Sunday, June 12, 2011

It's contagious and I'm infected with S.U.P.

Knock them all you want (Lord knows I have). Call them what you will. Stand up paddle boards are here to stay. In the past decade these boards have gained popularity and seem to be spreading across the nation and world like a virus. From Hawaii to California to Florida to a random lake in Kansas the concept is absolutely brilliant. Simply put, you have the billion dollar plus marketing machine that is the modern day world of the surfing industry (although it seems only a small percentage of the people involved in that industry "actually surf) and NOW there's a way for EVERYONE to surf... well... kind of surf. The allure of "surfing" that this mass marketing machine has created across the globe is NOT something everyone can do. First off, you've got to have a beach geographically in reach. Then that beach has to have ridable waves and favorable conditions to learn. And finally, you have to have a little bit of athletic ability in conditioning, balance, strength and stubbornness. Learning to surf waves is not easy no matter who you are and a lot of people get frustrated and give up!
Now take a large stable board with a massive amount of floatation and give someone the ability to have a higher amount of environmental control -- the paddle -- and calm flat water for beginners and just about anyone can enjoy it on their first time. Just check out this picture! BRILLIANT! It looks like a surfboard. You stand on it. It must be surfing, right? I don't think so, but... well, that's the marketing brilliance of it.
Stand up paddle boarders take a lot of shit from surfers. This is probably in part because of a few SUP guys getting into situations where they don't belong. There are a lot of SUPs at my local break (one of the most crowded and territorial in Florida). I talk to the regular ones. They're nice guys and mean nobody harm. The trouble with SUPs is when they allow a beginner to get into a situation where nature would not allow them on a traditional surfboard. Then chaos soon follows and an out-of-control 11 or 12-foot board, paddle and out of shape human in the line up is bad for everyone. I will say in defense of SUPs. Anyone that knocks stand up paddle boards and says they don't belong in the surf needs to watch Laird Hamilton rip the hell of a few waves in this video here. Perhaps watching that very video influenced me.
After careful consideration and a lot of thought I decided to finally give it a try. My idea was simple; get two stand up paddle boards and Jenny and I can use them to explore the river while getting another type of cardio/core workout other than running and most importantly, it's on the water. Jenny was sold on the idea instantly when I pointed out to her some of the endurance SUP races held around the country. Something to train for!
We asked around, did research and eventually decided to buy a couple of SUP ATX boards. They are by far not the best boards ever made, however, for our budgets they get the job done. We got identical boards with different paint jobs. They are epoxy and they included the deck pad, fin and carbon fiber paddle in the discounted price. As popular as these boards are I know that I can always sell them on Craigslist without losing much money and buy different ones if needed.

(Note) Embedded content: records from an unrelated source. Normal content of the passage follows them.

(** C5, as the code has it.  [queryDevice] on a serial session sends the
    QueryDevice packet [opcode 0x01, counter, 0] in one frame.  When the
    answer is a frame whose body has the thirteen bytes of a query response,
    the device info returned has status [StatusExistsAndValid] if
    [deviceState == 1] and [Unkown] otherwise, and carries the session uri.
    When nothing arrives before the timeout, [queryDevice] raises the
    no-response exception. *)
Theorem C5_queryDevice_session (s : USBSerialTransport.t) :
  0 <= USBSerialTransport.counter s <= 255 ->
  let c := (USBSerialTransport.counter s + 1) mod 256 in
  let packet := [FabricCommands.QueryDevice; c; 0] in
  let reply := reply_to (USBSerialTransport.ser s) packet in
  let run := FabricTransport.queryDevice s in
  written (USBSerialTransport.ser (fst run))
  = written (USBSerialTransport.ser s) ++ frame_layout packet
  /\ (reply = [] -> snd run = Raise Exception_NoResponse)
  /\ (forall rcmd rcnt deviceState body rest,
        reply = frame_layout (rcmd :: rcnt :: deviceState :: body) ++ rest ->
        12 <= len body -> len body + 4 < 65536 ->
        exists info,
          snd run = Return (Some info)
          /\ status info = (if deviceState =? 1 then StatusExistsAndValid else Unkown)
          /\ uri info = Some (USBSerialTransport.uri s)).
Proof.
  intros Hc c packet reply run.
  destruct (writeCommand_sent FQueryDevicePacket (Some FQueryDevicePacket_Response)
              s [0] Hc eq_refl eq_refl eq_refl eq_refl) as (ser' & Ew & Hw & Ecmd).
  fold c in Ew, Hw, Ecmd.
  change (cmd_of FQueryDevicePacket :: c :: [0]) with packet in Ew, Hw.
  assert (Hreply : reply = in_waiting ser').
  { unfold reply, reply_to. rewrite Ew. reflexivity. }
  assert (Hrun : run = bind (USBSerialTransport.writeCommand FQueryDevicePacket
                               (Some FQueryDevicePacket_Response))
                            (fun response => _) s) by reflexivity.
  split; [|split].
  - rewrite Hrun.
    rewrite (keeps_bind_from (fun s => written (USBSerialTransport.ser s)))
      by (intros a; apply queryDevice_keeps_after).
    rewrite Ecmd.
    rewrite (keeps_bind_from (fun s => written (USBSerialTransport.ser s)))
      by (intros a; auto with keeps).
    rewrite keeps_written_readCommand. exact Hw.
  - intros Hnone. rewrite Hrun. unfold bind at 1. rewrite Ecmd.
    unfold bind at 1.
    rewrite readCommand_timeout by (rewrite <- Hnone, Hreply; reflexivity).
    reflexivity.
  - intros rcmd rcnt deviceState body rest Hframe Hlo Hhi.
    destruct (fromBytes_queryDevice rcmd rcnt deviceState body Hlo)
      as (fpga & prog & Efrom).
    rewrite Hrun. unfold bind at 1. rewrite Ecmd.
    unfold bind at 1.
    rewrite (readCommand_frame _ _ rcmd rcnt deviceState body rest Hhi)
      by (rewrite <- Hframe, Hreply; reflexivity).
    rewrite Efrom. unfold ret at 1.
    eexists. split; [reflexivity|]. split; reflexivity.
Qed.
(** * MGNREGA district tracker: the acquisition service of the server

    A shallow embedding of [MGNREGAService] (the server file of the
    repository): the district registry, the name matching and scoring of
    [processAPIData] and [calculatePerformanceScore], the seeded generator
    [generateMockData], the SQLite-backed cache ([getCachedData],
    [setCachedData]) and the orchestration in [fetchDistrictData] and
    [getDistrictHistory].

    Conventions of the model.
    - A JavaScript number is either [NaN] or a finite value, kept as an
      exact rational; binary64 rounding, the infinities and the negative
      zero are outside the model.
    - A JavaScript string is a [string] whose characters are the code
      units (below 256).
    - [Math.sin] is a parameter of the development: the generator is
      verified for every function from seeds to numbers.
    - Promises are run to completion: an [async] function is a function
      of the cache table and of what its environment does during the call
      (clock readings, database errors, the HTTP response), returning
      either a value or the thrown error. *)

From Stdlib Require Import ZArith QArith Qround Lia Lqa List Bool Ascii String.
From stdpp Require Import gmap strings list fin_maps pretty.
Import ListNotations.

Local Open Scope string_scope.
Local Open Scope Z_scope.

(** ** JavaScript values *)

Module JS.

Inductive number : Type :=
| NaN
| Num (q : Q).

Inductive value : Type :=
| JUndefined
| JNull
| JBool (b : bool)
| JNumber (n : number)
| JString (s : string).

(** A value read from JSON text (arrays and objects are not needed for
    the fields the service reads). *)
Inductive json : Type :=
| JsNull
| JsBool (b : bool)
| JsNum (q : Q)
| JsStr (s : string).

Definition of_json (j : json) : value :=
  match j with
  | JsNull => JNull
  | JsBool b => JBool b
  | JsNum q => JNumber (Num q)
  | JsStr s => JString s
  end.

Definition of_Z (z : Z) : number := Num (inject_Z z).

(** Arithmetic; results are kept in lowest terms so that equal numbers are
    equal terms. *)
Definition lift2 (f : Q -> Q -> Q) (a b : number) : number :=
  match a, b with
  | Num x, Num y => Num (Qred (f x y))
  | _, _ => NaN
  end.

Definition add := lift2 Qplus.
Definition sub := lift2 Qminus.
Definition mul := lift2 Qmult.

(** [a / b]. A zero divisor gives an infinity or NaN in JavaScript; the
    model has no infinities and answers [NaN]. The program divides by
    positive numbers only (see [generateMockData_households_positive]
    and the guards of the source). *)
Definition div (a b : number) : number :=
  match a, b with
  | Num x, Num y => if Qeq_bool y 0 then NaN else Num (Qred (Qdiv x y))
  | _, _ => NaN
  end.

(** [Math.floor], [Math.round] (half up) and [Math.min]. *)
Definition floor (a : number) : number :=
  match a with
  | Num x => of_Z (Qfloor x)
  | NaN => NaN
  end.

Definition round (a : number) : number :=
  match a with
  | Num x => of_Z (Qfloor (Qplus x (1 # 2)))
  | NaN => NaN
  end.

(** [a > b]: false as soon as one side is NaN. *)
Definition gt (a b : number) : bool :=
  match a, b with
  | Num x, Num y => negb (Qle_bool x y)
  | _, _ => false
  end.

(** Truthiness, as used by [||], [&&], [if] and [?:]. *)
Definition truthy_number (a : number) : bool :=
  match a with
  | NaN => false
  | Num x => negb (Qeq_bool x 0)
  end.

Definition truthy (v : value) : bool :=
  match v with
  | JUndefined | JNull => false
  | JBool b => b
  | JNumber n => truthy_number n
  | JString s => negb (String.eqb s "")
  end.

(** [n || 0] on numbers. *)
Definition or_zero (a : number) : number :=
  if truthy_number a then a else of_Z 0.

As I clicked the "order now" button on the website I felt as if I was betraying the brotherhood of surfers. I was excited and weirded out at the same time.

Jenny was 100-percent EXCITED when she clicked the order button!

We had them shipped to my office. You should have seen the look on my co-worker's faces! The box was so big it hardly fit in my truck.

Later that night we opened them up in my living room. Jenny is ready to go! Each board is 11' feet long and 4.5" thick and 28-pounds light.

We picked a calm, wind-protected canal for our first attempt. Neither of us had ever tried it. The plan I devised was to push off on our knees and paddle around for a bit on our knees to acclimate and then stand up. I was shocked to see Jenny hop up to her feet only after a few seconds on her knees. It was even easier than I thought!

In only a few weeks we've been exploring all sorts of waterways. I own a touring kayak and I can confidently say I'm going to sell it and never kayak again. You can see SO much more on SUPs. So far I've paddled within a few feet of redfish, flounder, manatees, dolphin and even a bonnet-head shark. It's also been a great learning tool for Jenny and her surfing. She has practiced her paddle and pop-up on the SUP in a controlled environment and is now taking it to the waves on her normal surfboard. It's helping and I'm stoked!